**What the exercise asks:** Provide again, from the entries below, every line from the one containing "rewrite <- (app_nil_r" through the one containing "fill_value w) in", exactly as written, and no other line.

== Dataset records

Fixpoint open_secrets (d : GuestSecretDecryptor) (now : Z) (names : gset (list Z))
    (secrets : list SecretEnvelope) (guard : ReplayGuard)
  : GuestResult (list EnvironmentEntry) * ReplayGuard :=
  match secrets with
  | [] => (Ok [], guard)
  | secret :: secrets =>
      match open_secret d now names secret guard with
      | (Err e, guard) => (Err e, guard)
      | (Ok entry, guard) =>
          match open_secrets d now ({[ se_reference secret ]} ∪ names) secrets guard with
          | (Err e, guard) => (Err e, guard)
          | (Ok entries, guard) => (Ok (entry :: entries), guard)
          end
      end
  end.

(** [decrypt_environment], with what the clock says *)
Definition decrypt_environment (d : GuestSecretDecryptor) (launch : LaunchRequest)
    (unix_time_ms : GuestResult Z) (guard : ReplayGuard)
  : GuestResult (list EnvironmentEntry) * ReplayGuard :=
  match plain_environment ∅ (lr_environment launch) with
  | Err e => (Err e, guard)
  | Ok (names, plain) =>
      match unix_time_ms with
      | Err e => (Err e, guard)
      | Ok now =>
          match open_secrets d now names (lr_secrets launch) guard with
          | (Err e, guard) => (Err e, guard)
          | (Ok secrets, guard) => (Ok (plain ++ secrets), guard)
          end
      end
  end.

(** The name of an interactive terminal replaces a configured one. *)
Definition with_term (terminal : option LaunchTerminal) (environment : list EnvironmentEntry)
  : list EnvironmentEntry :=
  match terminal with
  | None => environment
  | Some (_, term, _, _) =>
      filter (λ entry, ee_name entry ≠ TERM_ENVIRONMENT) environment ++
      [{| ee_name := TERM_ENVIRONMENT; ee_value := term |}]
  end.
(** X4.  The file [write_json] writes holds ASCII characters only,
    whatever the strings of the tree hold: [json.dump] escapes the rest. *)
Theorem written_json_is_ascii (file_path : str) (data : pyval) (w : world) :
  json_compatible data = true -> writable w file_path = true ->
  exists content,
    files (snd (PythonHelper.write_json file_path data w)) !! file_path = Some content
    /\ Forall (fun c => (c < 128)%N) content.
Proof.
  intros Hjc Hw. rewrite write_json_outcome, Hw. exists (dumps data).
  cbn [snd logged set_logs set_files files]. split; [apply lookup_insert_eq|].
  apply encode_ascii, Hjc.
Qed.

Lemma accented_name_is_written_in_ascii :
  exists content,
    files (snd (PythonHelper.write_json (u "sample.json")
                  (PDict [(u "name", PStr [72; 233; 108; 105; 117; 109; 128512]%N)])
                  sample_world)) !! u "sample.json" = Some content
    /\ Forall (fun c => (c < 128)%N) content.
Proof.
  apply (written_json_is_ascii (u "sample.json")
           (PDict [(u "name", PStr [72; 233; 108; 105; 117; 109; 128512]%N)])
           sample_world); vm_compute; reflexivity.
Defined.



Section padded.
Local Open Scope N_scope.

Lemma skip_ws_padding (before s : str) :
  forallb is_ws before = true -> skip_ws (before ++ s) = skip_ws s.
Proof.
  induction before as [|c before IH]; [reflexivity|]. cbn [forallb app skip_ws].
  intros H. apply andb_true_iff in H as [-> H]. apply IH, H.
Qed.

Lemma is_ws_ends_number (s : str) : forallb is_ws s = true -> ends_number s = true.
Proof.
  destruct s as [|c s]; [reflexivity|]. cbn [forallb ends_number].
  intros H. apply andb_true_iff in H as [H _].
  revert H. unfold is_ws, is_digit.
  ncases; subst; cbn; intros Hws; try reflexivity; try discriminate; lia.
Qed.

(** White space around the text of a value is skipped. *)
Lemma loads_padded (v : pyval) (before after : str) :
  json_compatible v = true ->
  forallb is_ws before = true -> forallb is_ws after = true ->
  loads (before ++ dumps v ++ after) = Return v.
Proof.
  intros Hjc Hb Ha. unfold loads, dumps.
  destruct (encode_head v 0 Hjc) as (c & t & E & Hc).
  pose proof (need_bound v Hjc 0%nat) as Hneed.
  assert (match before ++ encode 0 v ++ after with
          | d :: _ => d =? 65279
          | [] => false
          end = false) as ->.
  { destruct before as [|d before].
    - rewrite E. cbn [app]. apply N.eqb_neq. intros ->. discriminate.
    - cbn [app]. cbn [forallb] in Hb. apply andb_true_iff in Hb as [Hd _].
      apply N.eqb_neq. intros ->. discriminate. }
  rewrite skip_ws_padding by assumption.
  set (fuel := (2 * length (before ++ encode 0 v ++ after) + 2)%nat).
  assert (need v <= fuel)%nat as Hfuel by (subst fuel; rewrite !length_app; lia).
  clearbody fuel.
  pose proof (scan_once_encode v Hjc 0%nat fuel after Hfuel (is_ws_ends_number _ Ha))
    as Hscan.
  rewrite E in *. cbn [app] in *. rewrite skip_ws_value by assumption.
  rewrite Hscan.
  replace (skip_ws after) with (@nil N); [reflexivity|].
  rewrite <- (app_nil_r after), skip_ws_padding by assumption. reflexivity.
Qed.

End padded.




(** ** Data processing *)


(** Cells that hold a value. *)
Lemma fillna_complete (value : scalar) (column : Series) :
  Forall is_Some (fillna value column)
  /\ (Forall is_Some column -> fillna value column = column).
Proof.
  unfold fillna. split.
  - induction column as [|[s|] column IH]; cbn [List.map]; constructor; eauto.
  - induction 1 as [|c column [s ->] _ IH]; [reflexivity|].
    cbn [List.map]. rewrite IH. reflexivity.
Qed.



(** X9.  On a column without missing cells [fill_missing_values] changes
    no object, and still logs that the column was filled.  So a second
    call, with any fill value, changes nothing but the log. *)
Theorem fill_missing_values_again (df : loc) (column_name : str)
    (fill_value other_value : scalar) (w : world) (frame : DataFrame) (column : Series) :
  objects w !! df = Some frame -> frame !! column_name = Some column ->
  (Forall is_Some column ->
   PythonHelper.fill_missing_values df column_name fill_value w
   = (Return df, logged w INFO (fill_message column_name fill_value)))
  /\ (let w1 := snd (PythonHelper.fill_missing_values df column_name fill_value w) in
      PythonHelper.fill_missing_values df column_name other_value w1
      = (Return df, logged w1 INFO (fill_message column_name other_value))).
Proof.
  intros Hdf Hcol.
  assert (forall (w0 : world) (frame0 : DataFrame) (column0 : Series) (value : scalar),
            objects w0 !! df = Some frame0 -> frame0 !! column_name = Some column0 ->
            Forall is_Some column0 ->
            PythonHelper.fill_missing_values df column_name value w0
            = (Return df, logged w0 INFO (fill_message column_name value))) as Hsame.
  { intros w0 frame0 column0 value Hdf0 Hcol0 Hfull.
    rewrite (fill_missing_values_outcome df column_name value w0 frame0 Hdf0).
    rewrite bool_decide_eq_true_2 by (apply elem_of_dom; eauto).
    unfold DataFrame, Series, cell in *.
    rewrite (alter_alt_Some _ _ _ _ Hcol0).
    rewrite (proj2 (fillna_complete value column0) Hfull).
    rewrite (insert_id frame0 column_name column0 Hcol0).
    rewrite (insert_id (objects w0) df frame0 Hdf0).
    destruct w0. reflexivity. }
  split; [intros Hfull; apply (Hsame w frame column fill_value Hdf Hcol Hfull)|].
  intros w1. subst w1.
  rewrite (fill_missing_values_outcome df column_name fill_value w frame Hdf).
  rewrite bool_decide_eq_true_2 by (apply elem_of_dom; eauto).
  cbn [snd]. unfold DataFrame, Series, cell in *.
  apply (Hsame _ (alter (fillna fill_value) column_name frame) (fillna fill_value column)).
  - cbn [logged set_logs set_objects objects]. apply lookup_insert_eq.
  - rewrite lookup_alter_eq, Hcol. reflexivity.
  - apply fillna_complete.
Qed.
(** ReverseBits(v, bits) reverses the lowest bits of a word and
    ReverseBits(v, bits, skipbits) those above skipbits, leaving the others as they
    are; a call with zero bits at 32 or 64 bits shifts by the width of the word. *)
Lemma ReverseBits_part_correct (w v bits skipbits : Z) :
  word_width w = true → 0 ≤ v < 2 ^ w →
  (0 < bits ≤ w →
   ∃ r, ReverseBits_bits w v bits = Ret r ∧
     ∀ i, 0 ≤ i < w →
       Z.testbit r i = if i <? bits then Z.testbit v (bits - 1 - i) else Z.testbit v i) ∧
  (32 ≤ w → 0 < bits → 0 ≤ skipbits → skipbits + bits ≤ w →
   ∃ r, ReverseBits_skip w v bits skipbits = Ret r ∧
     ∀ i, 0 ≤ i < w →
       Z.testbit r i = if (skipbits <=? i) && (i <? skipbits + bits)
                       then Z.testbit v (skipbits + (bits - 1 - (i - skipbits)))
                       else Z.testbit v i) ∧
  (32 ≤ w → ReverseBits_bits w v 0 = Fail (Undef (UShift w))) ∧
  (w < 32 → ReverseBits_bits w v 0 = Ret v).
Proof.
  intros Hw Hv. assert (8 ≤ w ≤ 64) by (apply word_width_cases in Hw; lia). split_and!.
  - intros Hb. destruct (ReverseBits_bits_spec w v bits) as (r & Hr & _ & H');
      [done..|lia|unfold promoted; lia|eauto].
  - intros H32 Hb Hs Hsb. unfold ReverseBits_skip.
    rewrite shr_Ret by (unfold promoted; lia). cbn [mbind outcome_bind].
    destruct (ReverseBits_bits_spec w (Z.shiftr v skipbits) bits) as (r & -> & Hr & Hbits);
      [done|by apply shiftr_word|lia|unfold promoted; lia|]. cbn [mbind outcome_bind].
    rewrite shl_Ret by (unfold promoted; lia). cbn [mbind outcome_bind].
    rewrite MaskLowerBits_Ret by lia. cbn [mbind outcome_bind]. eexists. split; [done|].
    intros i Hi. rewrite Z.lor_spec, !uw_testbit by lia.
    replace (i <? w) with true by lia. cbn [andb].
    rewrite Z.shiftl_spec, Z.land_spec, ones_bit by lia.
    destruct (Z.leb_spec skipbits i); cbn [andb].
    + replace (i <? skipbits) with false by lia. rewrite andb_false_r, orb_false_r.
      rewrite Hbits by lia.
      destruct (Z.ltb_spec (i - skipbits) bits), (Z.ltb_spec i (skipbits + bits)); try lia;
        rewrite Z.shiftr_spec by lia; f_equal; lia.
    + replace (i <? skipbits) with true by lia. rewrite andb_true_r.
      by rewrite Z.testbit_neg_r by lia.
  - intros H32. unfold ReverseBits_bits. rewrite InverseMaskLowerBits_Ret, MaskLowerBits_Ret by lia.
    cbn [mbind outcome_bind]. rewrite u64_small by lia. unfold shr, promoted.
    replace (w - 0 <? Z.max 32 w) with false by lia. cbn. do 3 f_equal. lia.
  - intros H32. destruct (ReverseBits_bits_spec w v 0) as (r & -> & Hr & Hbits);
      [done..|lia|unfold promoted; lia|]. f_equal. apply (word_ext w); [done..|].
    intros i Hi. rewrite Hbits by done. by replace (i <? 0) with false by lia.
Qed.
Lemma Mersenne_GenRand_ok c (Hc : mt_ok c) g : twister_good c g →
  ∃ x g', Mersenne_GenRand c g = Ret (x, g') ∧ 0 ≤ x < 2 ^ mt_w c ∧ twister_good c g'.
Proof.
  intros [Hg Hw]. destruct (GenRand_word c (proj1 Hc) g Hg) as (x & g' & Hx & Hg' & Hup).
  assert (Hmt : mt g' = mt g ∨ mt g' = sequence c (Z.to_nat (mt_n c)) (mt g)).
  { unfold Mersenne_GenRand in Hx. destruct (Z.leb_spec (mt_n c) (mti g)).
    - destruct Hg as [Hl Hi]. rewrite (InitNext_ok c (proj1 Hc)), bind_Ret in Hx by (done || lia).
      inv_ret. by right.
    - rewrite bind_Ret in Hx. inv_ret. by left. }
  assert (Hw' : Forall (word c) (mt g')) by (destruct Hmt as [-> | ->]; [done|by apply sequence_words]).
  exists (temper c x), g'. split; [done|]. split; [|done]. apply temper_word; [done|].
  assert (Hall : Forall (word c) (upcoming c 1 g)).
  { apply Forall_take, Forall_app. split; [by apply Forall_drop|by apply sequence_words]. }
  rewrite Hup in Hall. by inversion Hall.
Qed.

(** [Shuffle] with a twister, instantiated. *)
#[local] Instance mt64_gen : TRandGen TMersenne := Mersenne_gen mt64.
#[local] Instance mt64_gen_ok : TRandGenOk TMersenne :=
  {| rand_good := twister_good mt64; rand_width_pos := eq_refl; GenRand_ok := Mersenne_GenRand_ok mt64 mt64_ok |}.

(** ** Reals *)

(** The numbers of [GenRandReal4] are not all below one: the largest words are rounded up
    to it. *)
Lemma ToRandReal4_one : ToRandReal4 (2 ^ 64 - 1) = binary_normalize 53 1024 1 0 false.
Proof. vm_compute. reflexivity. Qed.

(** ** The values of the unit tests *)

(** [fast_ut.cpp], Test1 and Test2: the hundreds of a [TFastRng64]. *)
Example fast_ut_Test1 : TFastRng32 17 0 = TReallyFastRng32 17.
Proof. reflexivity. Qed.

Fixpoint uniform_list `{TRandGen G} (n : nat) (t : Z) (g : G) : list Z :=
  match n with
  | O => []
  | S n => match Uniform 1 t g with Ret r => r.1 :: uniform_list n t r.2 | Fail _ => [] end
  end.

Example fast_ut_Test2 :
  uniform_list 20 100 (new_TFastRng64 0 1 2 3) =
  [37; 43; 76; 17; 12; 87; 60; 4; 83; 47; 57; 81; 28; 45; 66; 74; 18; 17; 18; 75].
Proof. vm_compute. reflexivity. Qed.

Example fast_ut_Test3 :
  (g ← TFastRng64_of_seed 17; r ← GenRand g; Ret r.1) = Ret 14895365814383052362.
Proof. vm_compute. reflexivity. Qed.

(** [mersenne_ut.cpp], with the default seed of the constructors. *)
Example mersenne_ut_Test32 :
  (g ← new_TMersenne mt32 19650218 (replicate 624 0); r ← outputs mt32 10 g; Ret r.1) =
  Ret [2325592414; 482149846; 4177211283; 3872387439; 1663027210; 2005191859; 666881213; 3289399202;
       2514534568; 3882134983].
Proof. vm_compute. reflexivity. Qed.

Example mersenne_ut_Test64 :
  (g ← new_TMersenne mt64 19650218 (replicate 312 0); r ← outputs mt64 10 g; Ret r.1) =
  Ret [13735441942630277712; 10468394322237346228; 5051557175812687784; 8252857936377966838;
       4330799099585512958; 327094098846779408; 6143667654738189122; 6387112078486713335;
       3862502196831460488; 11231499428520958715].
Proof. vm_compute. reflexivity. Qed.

====

**Solved problem:**
  rewrite <- (app_nil_r after), skip_ws_padding by assumption. reflexivity.
Qed.

End padded.




(** ** Data processing *)


(** Cells that hold a value. *)
Lemma fillna_complete (value : scalar) (column : Series) :
  Forall is_Some (fillna value column)
  /\ (Forall is_Some column -> fillna value column = column).
Proof.
  unfold fillna. split.
  - induction column as [|[s|] column IH]; cbn [List.map]; constructor; eauto.
  - induction 1 as [|c column [s ->] _ IH]; [reflexivity|].
    cbn [List.map]. rewrite IH. reflexivity.
Qed.



(** X9.  On a column without missing cells [fill_missing_values] changes
    no object, and still logs that the column was filled.  So a second
    call, with any fill value, changes nothing but the log. *)
Theorem fill_missing_values_again (df : loc) (column_name : str)
    (fill_value other_value : scalar) (w : world) (frame : DataFrame) (column : Series) :
  objects w !! df = Some frame -> frame !! column_name = Some column ->
  (Forall is_Some column ->
   PythonHelper.fill_missing_values df column_name fill_value w
   = (Return df, logged w INFO (fill_message column_name fill_value)))
  /\ (let w1 := snd (PythonHelper.fill_missing_values df column_name fill_value w) in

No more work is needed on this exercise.